Content starts

(** * Verification of [experiments/oneway.py]

    A shallow embedding of the training script of the self-distillation
    experiment: the categorical [sample] primitive, the batch sampler
    [sample_batch], the autoregressive [sample_sequence], the moving
    average [ema_update] and the control loop [go].

    Conventions of the embedding

    - Python integers are [Z]; token tensors are [list Z].
    - Floating-point values are read in exact arithmetic: a finite float
      is a real number and arithmetic on finite floats is exact.  Where
      the script itself manipulates an infinity ([float('inf')]) the type
      [pyfloat] adds the IEEE special values.
    - Where rounding decides a property, the same lines are read in the
      arithmetic the interpreter runs them in: a Python float is a
      binary64 number (Rocq's primitive [float]) and an element of a
      default tensor is a binary32 number (a [spec_float] rounded to 24
      bits of precision).
    - A Python exception is the outcome [Raise]; the interpreter state
      (the two random generators, the tensor heap and the output trace) is
      threaded explicitly and survives an exception.
    - The global random generators, the network and the optimiser are
      external to the script; they are the fields of the classes
      [RandomSources] and [Learner]. *)

From Stdlib Require Import ZArith Reals Lra Lia.
From Stdlib Require Strings.Byte.
From Stdlib Require Import Floats.PrimFloat Floats.SpecFloat Floats.FloatOps.
From stdpp Require Import base option list gmap.

#[local] Open Scope Z_scope.
#[local] Set Warnings "-inexact-float".

(** ** Idealised floats *)

Inductive pyfloat : Type :=
  | Finite (r : R)
  | PosInf
  | NegInf
  | NaN.

Definition is_finite (x : pyfloat) : bool :=
  match x with Finite _ => true | _ => false end.

(** The sign of a real, as the multiplication by an infinity needs it. *)
Inductive sign : Type := Neg | Zero | Pos.

Definition Rsign (r : R) : sign :=
  if Rlt_dec 0 r then Pos else if Rlt_dec r 0 then Neg else Zero.

Definition inf_of_sign (s : sign) : pyfloat :=
  match s with Pos => PosInf | Neg => NegInf | Zero => NaN end.

Definition sign_opp (s : sign) : sign :=
  match s with Pos => Neg | Neg => Pos | Zero => Zero end.

Definition fneg (x : pyfloat) : pyfloat :=
  match x with
  | Finite r => Finite (- r)
  | PosInf => NegInf
  | NegInf => PosInf
  | NaN => NaN
  end.

Definition fadd (x y : pyfloat) : pyfloat :=
  match x, y with
  | NaN, _ | _, NaN => NaN
  | Finite a, Finite b => Finite (a + b)
  | PosInf, NegInf | NegInf, PosInf => NaN
  | PosInf, _ | _, PosInf => PosInf
  | NegInf, _ | _, NegInf => NegInf
  end.

Definition fsub (x y : pyfloat) : pyfloat := fadd x (fneg y).

Definition fmul (x y : pyfloat) : pyfloat :=
  match x, y with
  | NaN, _ | _, NaN => NaN
  | Finite a, Finite b => Finite (a * b)
  | Finite a, PosInf | PosInf, Finite a => inf_of_sign (Rsign a)
  | Finite a, NegInf | NegInf, Finite a => inf_of_sign (sign_opp (Rsign a))
  | PosInf, PosInf | NegInf, NegInf => PosInf
  | PosInf, NegInf | NegInf, PosInf => NegInf
  end.

(** ** Outcomes of a computation *)

Inductive exn : Type :=
  | IndexError
  | ValueError
  | RuntimeError
  | ZeroDivisionError
  (** not a Python exception: torch divides a tensor by [0.0] silently and
      yields infinities or NaNs, which a real number cannot hold, so the
      embedding reports the division instead *)
  | FloatDivisionByZero.

Inductive res (A : Type) : Type :=
  | Ok (a : A)
  | Raise (e : exn).
Arguments Ok {A} a.
Arguments Raise {A} e.

#[global] Instance res_ret : MRet res := fun _ a => Ok a.
#[global] Instance res_bind : MBind res := fun _ _ f m =>
  match m with Ok a => f a | Raise e => Raise e end.

(** ** Python sequences *)

(** A slice bound, normalised the way a slice with step 1 does it:
    a negative bound counts from the end, and both are clamped. *)
Definition slice_bound (n i : Z) : Z :=
  if i <? 0 then Z.max 0 (i + n) else Z.min i n.

(** [l[lo:hi]] *)
Definition py_slice {A} (l : list A) (lo hi : Z) : list A :=
  let n := Z.of_nat (length l) in
  let a := slice_bound n lo in
  let b := slice_bound n hi in
  take (Z.to_nat (b - a)) (drop (Z.to_nat a) l).

(** [l[lo:]] *)
Definition py_slice_from {A} (l : list A) (lo : Z) : list A :=
  py_slice l lo (Z.of_nat (length l)).

(** [l[:hi]] *)
Definition py_slice_to {A} (l : list A) (hi : Z) : list A :=
  py_slice l 0 hi.

(** [l[i]], with the negative indices of Python *)
Definition py_get {A} (l : list A) (i : Z) : res A :=
  let n := Z.of_nat (length l) in
  let j := if i <? 0 then i + n else i in
  if (0 <=? j) && (j <? n) then
    match l !! Z.to_nat j with Some x => Ok x | None => Raise IndexError end
  else Raise IndexError.

(** [range(n)] *)
Definition py_range (n : Z) : list Z := seqZ 0 n.

(** ** Tensors of reals *)

(** Logits of one layer, indexed [batch][position][token]. *)
Abbreviation tensor3 := (list (list (list R))).

Definition Rsum (l : list R) : R := foldr Rplus 0%R l.

(** [x / d] on floats, in exact arithmetic. *)
Definition float_div (x d : R) : res R :=
  if Req_dec_T d 0 then Raise FloatDivisionByZero else Ok (x / d)%R.

(** [t / d] for a vector [t] and a scalar [d]: one division per element. *)
Definition tensor_div (t : list R) (d : R) : res (list R) :=
  mapM (fun x => float_div x d) t.

(** [F.softmax(t, dim=0)] on a vector, in exact arithmetic. *)
Definition softmax (t : list R) : res (list R) :=
  let e := map exp t in
  tensor_div e (Rsum e).

(** [t.argmax()] on a vector: the index of the first maximal element;
    an empty tensor has none, and [argmax] raises an [IndexError]. *)
Fixpoint argmax_from (t : list R) (i best : nat) (vbest : R) : nat :=
  match t with
  | [] => best
  | x :: t' =>
      if Rlt_dec vbest x then argmax_from t' (S i) i x
      else argmax_from t' (S i) best vbest
  end.

Definition argmax (t : list R) : res nat :=
  match t with
  | [] => Raise IndexError
  | x :: t' => Ok (argmax_from t' 1 0 x)
  end.

(** [torch.cat([s[None, :] for s in rows], dim=0)]: the rows stacked into a
    matrix; there must be a row, and all rows must have one length.  (For
    an empty list the class of the exception depends on the release of
    torch, [RuntimeError] or [ValueError]; nothing below relies on it.) *)
Definition torch_cat_rows (rows : list (list Z)) : res (list (list Z)) :=
  match rows with
  | [] => Raise RuntimeError
  | r :: rows' =>
      if forallb (fun r' => Nat.eqb (length r') (length r)) rows'
      then Ok rows else Raise RuntimeError
  end.

(** ** The moving average *)

(** [def ema_update(old, new, beta=0.99): return beta * old + (1 - beta) * new],
    read in exact arithmetic. *)
Definition ema_update (old new beta : pyfloat) : pyfloat :=
  fadd (fmul beta old) (fmul (fsub (Finite 1) beta) new).

(** The default value of [beta]. *)
Definition beta_default : pyfloat := Finite (99 / 100).


(** ** Machine arithmetic *)








(** ** The collaborators of the script *)

(** The two process-wide random generators the script draws from:
    torch's global generator ([torch.randint], [Categorical.sample],
    reseeded by [torch.manual_seed]) and the generator of Python's [random]
    module ([random.randint]).  Their algorithms are not part of the
    script; a draw is a function of the generator state. *)
Class RandomSources : Type := {
  trng : Type;
  prng : Type;
  (** [torch.manual_seed(seed)]: the state the seed determines *)
  torch_manual_seed : Z -> trng;
  (** one element of [torch.randint(low, high)], for [low < high] *)
  torch_randint1 : Z -> Z -> trng -> Z * trng;
  torch_randint1_range : forall low high g,
    low < high -> low <= (torch_randint1 low high g).1 < high;
  (** one draw of [Categorical(p).sample()], for a non-empty [p] *)
  torch_multinomial1 : list R -> trng -> nat * trng;
  (** [random.randint(a, b)], for [a <= b] *)
  random_randint1 : Z -> Z -> prng -> Z * prng;
}.

(** The network with its optimiser, scheduler and gradient scaler
    ([DistGen], [Adam], [OneCycleLR], [GradScaler]) and the helpers of
    [former.util] the script calls. *)
Class Learner `{RandomSources} : Type := {
  learner : Type;
  (** lines 184-208: the network is created and initialised from torch's
      generator, then wrapped with optimiser, scheduler and scaler *)
  create_learner : trng -> learner * trng;
  (** [model(x)]: the logits of the three intermediate layers and of the
      final layer for a batch of token sequences *)
  forward : learner -> list (list Z) -> res (list tensor3);
  (** the loss of one layer against the targets: the negative
      log-likelihood, averaged over batch and position *)
  cross_entropy : tensor3 -> list (list Z) -> R;
  (** the backward pass on a loss, gradient clipping, and the optimiser,
      scaler and scheduler steps of one iteration *)
  optim_step : learner -> list (list Z) -> list (list Z) -> R -> learner;
  (** [util.compute_compression(model, data, context, batch_size)] *)
  compute_compression : learner -> list Z -> Z -> Z -> res R;
}.

(** ** Interpreter state *)

(** What the script prints and logs, and the two calls of the evaluation
    block, labelled with the iteration that makes them. *)
Inductive event : Type :=
  | Print_random_seed (seed : Z)
  | Wandb_init (seed : Z)
  | Print_open
  | Print_close
  | Print_chr (c : Z)
  | Print_newline
  | Log_train_loss (layer : nat) (loss : R)
  | Print_gradient_norms (batch num_batches : Z)
  | Log_learning_rate (instances_seen : Z)
  | Call_sample_sequence (i seedfr : Z)
  | Print_bits_per_byte (i : Z) (bits_per_byte : R)
  | Log_bits_per_byte (bits_per_byte : R) (instances_seen : Z).

(** Token tensors whose identity matters live in a heap. *)
Abbreviation loc := positive.

Section Interp.
Context `{RS : RandomSources}.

Content ends

In which lines of the records does the word "trng" appear? Copy each of them.

  trng : Type;
  torch_manual_seed : Z -> trng;
  torch_randint1 : Z -> Z -> trng -> Z * trng;
  torch_multinomial1 : list R -> trng -> nat * trng;
  create_learner : trng -> learner * trng;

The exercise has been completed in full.